Atrocity propaganda case during the Yugoslav Wars

The Vukovar children massacre or Vukovar baby massacre refers to a well known case of propaganda during the Yugoslav Wars. Extensive Serbian media coverage of the unconfirmed and false story continued their practice at the time of misrepresenting the Croatian people as inherently criminal and genocidal.

Two days after the Battle of Vukovar had ended, on 20 November 1991, Reuters reported that 41 Serb babies had been murdered in the city during the battle.

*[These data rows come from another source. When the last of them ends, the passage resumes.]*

(** ** Identifier tables *)
Definition UNICODE_ES_NEXT_IDENTIFIER_START : list Z := [
  65; 90; 97; 122; 170; 170; 181; 181; 186; 186; 192; 214; 216; 246; 248; 705; 710; 721; 736;
  740; 748; 748; 750; 750; 880; 884; 886; 887; 890; 893; 895; 895; 902; 902; 904; 906; 908;
  908; 910; 929; 931; 1013; 1015; 1153; 1162; 1327; 1329; 1366; 1369; 1369; 1376; 1416; 1488;
  1514; 1519; 1522; 1568; 1610; 1646; 1647; 1649; 1747; 1749; 1749; 1765; 1766; 1774; 1775;
  1786; 1788; 1791; 1791; 1808; 1808; 1810; 1839; 1869; 1957; 1969; 1969; 1994; 2026; 2036;
  2037; 2042; 2042; 2048; 2069; 2074; 2074; 2084; 2084; 2088; 2088; 2112; 2136; 2144; 2154;
  2160; 2183; 2185; 2190; 2208; 2249; 2308; 2361; 2365; 2365; 2384; 2384; 2392; 2401; 2417;
  2432; 2437; 2444; 2447; 2448; 2451; 2472; 2474; 2480; 2482; 2482; 2486; 2489; 2493; 2493;
  2510; 2510; 2524; 2525; 2527; 2529; 2544; 2545; 2556; 2556; 2565; 2570; 2575; 2576; 2579;
  2600; 2602; 2608; 2610; 2611; 2613; 2614; 2616; 2617; 2649; 2652; 2654; 2654; 2674; 2676;
  2693; 2701; 2703; 2705; 2707; 2728; 2730; 2736; 2738; 2739; 2741; 2745; 2749; 2749; 2768;
  2768; 2784; 2785; 2809; 2809; 2821; 2828; 2831; 2832; 2835; 2856; 2858; 2864; 2866; 2867;
  2869; 2873; 2877; 2877; 2908; 2909; 2911; 2913; 2929; 2929; 2947; 2947; 2949; 2954; 2958;
  2960; 2962; 2965; 2969; 2970; 2972; 2972; 2974; 2975; 2979; 2980; 2984; 2986; 2990; 3001;
  3024; 3024; 3077; 3084; 3086; 3088; 3090; 3112; 3114; 3129; 3133; 3133; 3160; 3162; 3165;
  3165; 3168; 3169; 3200; 3200; 3205; 3212; 3214; 3216; 3218; 3240; 3242; 3251; 3253; 3257;
  3261; 3261; 3293; 3294; 3296; 3297; 3313; 3314; 3332; 3340; 3342; 3344; 3346; 3386; 3389;
  3389; 3406; 3406; 3412; 3414; 3423; 3425; 3450; 3455; 3461; 3478; 3482; 3505; 3507; 3515;
  3517; 3517; 3520; 3526; 3585; 3632; 3634; 3635; 3648; 3654; 3713; 3714; 3716; 3716; 3718;
  3722; 3724; 3747; 3749; 3749; 3751; 3760; 3762; 3763; 3773; 3773; 3776; 3780; 3782; 3782;
  3804; 3807; 3840; 3840; 3904; 3911; 3913; 3948; 3976; 3980; 4096; 4138; 4159; 4159; 4176;
  4181; 4186; 4189; 4193; 4193; 4197; 4198; 4206; 4208; 4213; 4225; 4238; 4238; 4256; 4293;
  4295; 4295; 4301; 4301; 4304; 4346; 4348; 4680; 4682; 4685; 4688; 4694; 4696; 4696; 4698;
  4701; 4704; 4744; 4746; 4749; 4752; 4784; 4786; 4789; 4792; 4798; 4800; 4800; 4802; 4805;
  4808; 4822; 4824; 4880; 4882; 4885; 4888; 4954; 4992; 5007; 5024; 5109; 5112; 5117; 5121;
  5740; 5743; 5759; 5761; 5786; 5792; 5866; 5870; 5880; 5888; 5905; 5919; 5937; 5952; 5969;
  5984; 5996; 5998; 6000; 6016; 6067; 6103; 6103; 6108; 6108; 6176; 6264; 6272; 6312; 6314;
  6314; 6320; 6389; 6400; 6430; 6480; 6509; 6512; 6516; 6528; 6571; 6576; 6601; 6656; 6678;
  6688; 6740; 6823; 6823; 6917; 6963; 6981; 6988; 7043; 7072; 7086; 7087; 7098; 7141; 7168;
  7203; 7245; 7247; 7258; 7293; 7296; 7304; 7312; 7354; 7357; 7359; 7401; 7404; 7406; 7411;
  7413; 7414; 7418; 7418; 7424; 7615; 7680; 7957; 7960; 7965; 7968; 8005; 8008; 8013; 8016;
  8023; 8025; 8025; 8027; 8027; 8029; 8029; 8031; 8061; 8064; 8116; 8118; 8124; 8126; 8126;
  8130; 8132; 8134; 8140; 8144; 8147; 8150; 8155; 8160; 8172; 8178; 8180; 8182; 8188; 8305;
  8305; 8319; 8319; 8336; 8348; 8450; 8450; 8455; 8455; 8458; 8467; 8469; 8469; 8472; 8477;
  8484; 8484; 8486; 8486; 8488; 8488; 8490; 8505; 8508; 8511; 8517; 8521; 8526; 8526; 8544;
  8584; 11264; 11492; 11499; 11502; 11506; 11507; 11520; 11557; 11559; 11559; 11565; 11565;
  11568; 11623; 11631; 11631; 11648; 11670; 11680; 11686; 11688; 11694; 11696; 11702; 11704;
  11710; 11712; 11718; 11720; 11726; 11728; 11734; 11736; 11742; 12293; 12295; 12321; 12329;
  12337; 12341; 12344; 12348; 12353; 12438; 12443; 12447; 12449; 12538; 12540; 12543; 12549;
  12591; 12593; 12686; 12704; 12735; 12784; 12799; 13312; 19903; 19968; 42124; 42192; 42237;
  42240; 42508; 42512; 42527; 42538; 42539; 42560; 42606; 42623; 42653; 42656; 42735; 42775;
  42783; 42786; 42888; 42891; 42954; 42960; 42961; 42963; 42963; 42965; 42969; 42994; 43009;
  43011; 43013; 43015; 43018; 43020; 43042; 43072; 43123; 43138; 43187; 43250; 43255; 43259;
  43259; 43261; 43262; 43274; 43301; 43312; 43334; 43360; 43388; 43396; 43442; 43471; 43471;
  43488; 43492; 43494; 43503; 43514; 43518; 43520; 43560; 43584; 43586; 43588; 43595; 43616;
  43638; 43642; 43642; 43646; 43695; 43697; 43697; 43701; 43702; 43705; 43709; 43712; 43712;
  43714; 43714; 43739; 43741; 43744; 43754; 43762; 43764; 43777; 43782; 43785; 43790; 43793;
  43798; 43808; 43814; 43816; 43822; 43824; 43866; 43868; 43881; 43888; 44002; 44032; 55203;
  55216; 55238; 55243; 55291; 63744; 64109; 64112; 64217; 64256; 64262; 64275; 64279; 64285;
  64285; 64287; 64296; 64298; 64310; 64312; 64316; 64318; 64318; 64320; 64321; 64323; 64324;
  64326; 64433; 64467; 64829; 64848; 64911; 64914; 64967; 65008; 65019; 65136; 65140; 65142;
  65276; 65313; 65338; 65345; 65370; 65382; 65470; 65474; 65479; 65482; 65487; 65490; 65495;
  65498; 65500; 65536; 65547; 65549; 65574; 65576; 65594; 65596; 65597; 65599; 65613; 65616;
  65629; 65664; 65786; 65856; 65908; 66176; 66204; 66208; 66256; 66304; 66335; 66349; 66378;
  66384; 66421; 66432; 66461; 66464; 66499; 66504; 66511; 66513; 66517; 66560; 66717; 66736;
  66771; 66776; 66811; 66816; 66855; 66864; 66915; 66928; 66938; 66940; 66954; 66956; 66962;
  66964; 66965; 66967; 66977; 66979; 66993; 66995; 67001; 67003; 67004; 67072; 67382; 67392;
  67413; 67424; 67431; 67456; 67461; 67463; 67504; 67506; 67514; 67584; 67589; 67592; 67592;
  67594; 67637; 67639; 67640; 67644; 67644; 67647; 67669; 67680; 67702; 67712; 67742; 67808;
  67826; 67828; 67829; 67840; 67861; 67872; 67897; 67968; 68023; 68030; 68031; 68096; 68096;
  68112; 68115; 68117; 68119; 68121; 68149; 68192; 68220; 68224; 68252; 68288; 68295; 68297;
  68324; 68352; 68405; 68416; 68437; 68448; 68466; 68480; 68497; 68608; 68680; 68736; 68786;
  68800; 68850; 68864; 68899; 69248; 69289; 69296; 69297; 69376; 69404; 69415; 69415; 69424;
  69445; 69488; 69505; 69552; 69572; 69600; 69622; 69635; 69687; 69745; 69746; 69749; 69749;
  69763; 69807; 69840; 69864; 69891; 69926; 69956; 69956; 69959; 69959; 69968; 70002; 70006;
  70006; 70019; 70066; 70081; 70084; 70106; 70106; 70108; 70108; 70144; 70161; 70163; 70187;
  70207; 70208; 70272; 70278; 70280; 70280; 70282; 70285; 70287; 70301; 70303; 70312; 70320;
  70366; 70405; 70412; 70415; 70416; 70419; 70440; 70442; 70448; 70450; 70451; 70453; 70457;
  70461; 70461; 70480; 70480; 70493; 70497; 70656; 70708; 70727; 70730; 70751; 70753; 70784;
  70831; 70852; 70853; 70855; 70855; 71040; 71086; 71128; 71131; 71168; 71215; 71236; 71236;
  71296; 71338; 71352; 71352; 71424; 71450; 71488; 71494; 71680; 71723; 71840; 71903; 71935;
  71942; 71945; 71945; 71948; 71955; 71957; 71958; 71960; 71983; 71999; 71999; 72001; 72001;
  72096; 72103; 72106; 72144; 72161; 72161; 72163; 72163; 72192; 72192; 72203; 72242; 72250;
  72250; 72272; 72272; 72284; 72329; 72349; 72349; 72368; 72440; 72704; 72712; 72714; 72750;
  72768; 72768; 72818; 72847; 72960; 72966; 72968; 72969; 72971; 73008; 73030; 73030; 73056;
  73061; 73063; 73064; 73066; 73097; 73112; 73112; 73440; 73458; 73474; 73474; 73476; 73488;
  73490; 73523; 73648; 73648; 73728; 74649; 74752; 74862; 74880; 75075; 77712; 77808; 77824;
  78895; 78913; 78918; 82944; 83526; 92160; 92728; 92736; 92766; 92784; 92862; 92880; 92909;
  92928; 92975; 92992; 92995; 93027; 93047; 93053; 93071; 93760; 93823; 93952; 94026; 94032;
  94032; 94099; 94111; 94176; 94177; 94179; 94179; 94208; 100343; 100352; 101589; 101632;
  101640; 110576; 110579; 110581; 110587; 110589; 110590; 110592; 110882; 110898; 110898;
  110928; 110930; 110933; 110933; 110948; 110951; 110960; 111355; 113664; 113770; 113776;
  113788; 113792; 113800; 113808; 113817; 119808; 119892; 119894; 119964; 119966; 119967;
  119970; 119970; 119973; 119974; 119977; 119980; 119982; 119993; 119995; 119995; 119997;
  120003; 120005; 120069; 120071; 120074; 120077; 120084; 120086; 120092; 120094; 120121;
  120123; 120126; 120128; 120132; 120134; 120134; 120138; 120144; 120146; 120485; 120488;
  120512; 120514; 120538; 120540; 120570; 120572; 120596; 120598; 120628; 120630; 120654;
  120656; 120686; 120688; 120712; 120714; 120744; 120746; 120770; 120772; 120779; 122624;
  122654; 122661; 122666; 122928; 122989; 123136; 123180; 123191; 123197; 123214; 123214;
  123536; 123565; 123584; 123627; 124112; 124139; 124896; 124902; 124904; 124907; 124909;
  124910; 124912; 124926; 124928; 125124; 125184; 125251; 125259; 125259; 126464; 126467;
  126469; 126495; 126497; 126498; 126500; 126500; 126503; 126503; 126505; 126514; 126516;
  126519; 126521; 126521; 126523; 126523; 126530; 126530; 126535; 126535; 126537; 126537;
  126539; 126539; 126541; 126543; 126545; 126546; 126548; 126548; 126551; 126551; 126553;
  126553; 126555; 126555; 126557; 126557; 126559; 126559; 126561; 126562; 126564; 126564;
  126567; 126570; 126572; 126578; 126580; 126583; 126585; 126588; 126590; 126590; 126592;
  126601; 126603; 126619; 126625; 126627; 126629; 126633; 126635; 126651; 131072; 173791;
  173824; 177977; 177984; 178205; 178208; 183969; 183984; 191456; 191472; 192093; 194560;
  195101; 196608; 201546; 201552; 205743].
Lemma comment_body_end_total kind pos :
  at_boundary text pos ->
  at_boundary text (comment_body_end text kind pos).1 /\ (pos <= (comment_body_end text kind pos).1)%nat.
Proof.
  intros Hp. unfold comment_body_end.
  assert (Nat.max pos (length text) = length text) as Hmax by (destruct Hp; lia).
  destruct (Kind_eqb _ _).
  - destruct (find_index _ (drop pos text)) as [o|] eqn:E; cbn.
    + apply find_index_Some in E as (b & Hb & Hpb & _). rewrite lookup_drop in Hb.
      split; [|lia]. eapply at_boundary_ascii; [done|done|].
      apply orb_true_iff in Hpb as [H|H]; bool_to_prop; lia.
    + rewrite Hmax. split; [apply at_boundary_len|]. apply Hp.
  - destruct (find_sub _ (drop pos text)) as [o|] eqn:E; cbn.
    + apply find_sub_Some in E as [E _]. rewrite drop_drop in E.
      destruct (at_boundary_starts text (pos + o) (bstr "*/")) as (? & H & ?); [done..|].
      cbn [length] in H. split; [exact H|lia].
    + rewrite Hmax. split; [apply at_boundary_len|]. apply Hp.
Qed.

Lemma comment_at_inv st second :
  comment_inv st -> text !! cs_pos st = Some (chr "/") ->
  text !! (cs_pos st + 1)%nat = Some second -> second = chr "/" \/ second = chr "*" ->
  comment_inv (comment_at text second st) /\ (cs_pos st < cs_pos (comment_at text second st))%nat.
Proof.
  intros Hi H0 H1 Hsec. pose proof Hi as [Hb Hr].
  set (kind := if second =? chr "/" then Kind.SingleLineCommentTrivia
               else Kind.MultiLineCommentTrivia).
  destruct (at_boundary_ascii text (cs_pos st + 1) second Hv H1) as [_ Hb2]; [lia|].
  replace (cs_pos st + 1 + 1)%nat with (cs_pos st + 2)%nat in Hb2 by lia.
  destruct (comment_body_end_total kind (cs_pos st + 2) Hb2) as [H2 H3].
  unfold comment_at. fold kind.
  destruct (comment_body_end text kind (cs_pos st + 2)) as [p tr]. cbn [fst] in *.
  assert (Z.of_nat p < 2 ^ 31) as Hp by (destruct H2; lia).
  destruct (cs_collecting st).
  2: { split; [|cbn; lia]. apply comment_inv_move; [done|done|lia]. }
  split; [|cbn; lia]. split; [done|]. cbn [cs_pos cs_ranges cs_pending].
  rewrite !as_i32_small by lia. cbn [option_list].
  set (c := {| range_pos := _; range_end := _; comment_kind := _; has_trailing_new_line := _ |}).
  change (Z.of_nat p) with (range_end c).
  eapply ranges_ok_snoc; [exact Hr|cbn; lia|]. split; [cbn; destruct H2; lia|].
  split; [cbn; lia|]. cbn [range_pos comment_kind c]. rewrite Nat2Z.id.
  assert (forall b, starts_with [chr "/"; b] (drop (cs_pos st) text) = bool_decide (second = b)) as Hst.
  { intros b. rewrite (drop_S _ (chr "/")) by done. rewrite (drop_S _ second) by (by rewrite <- Nat.add_1_r).
    unfold starts_with. cbn. apply bool_decide_ext. naive_solver. }
  subst kind. rewrite !Hst. destruct Hsec as [-> | ->]; cbn; [by left|by right].
Qed.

The report quoted Goran Mikić, freelance photographer in the area who supplied pictures for Reuters, told Reuters and the Radio Television of Serbia (RTS) that he had seen and counted bodies of 41 children between the ages of five and seven slaughtered in a school in Borovo Naselje, and added he was told by Yugoslav Army soldiers that the children were Serbs killed by Croatian soldiers. Although Reuters retracted the report a day later, based on his admission that he neither saw nor counted the bodies, the news made headlines in Serbia, where it was used to promote the importance of the "defense of Serb hearths" in Croatia.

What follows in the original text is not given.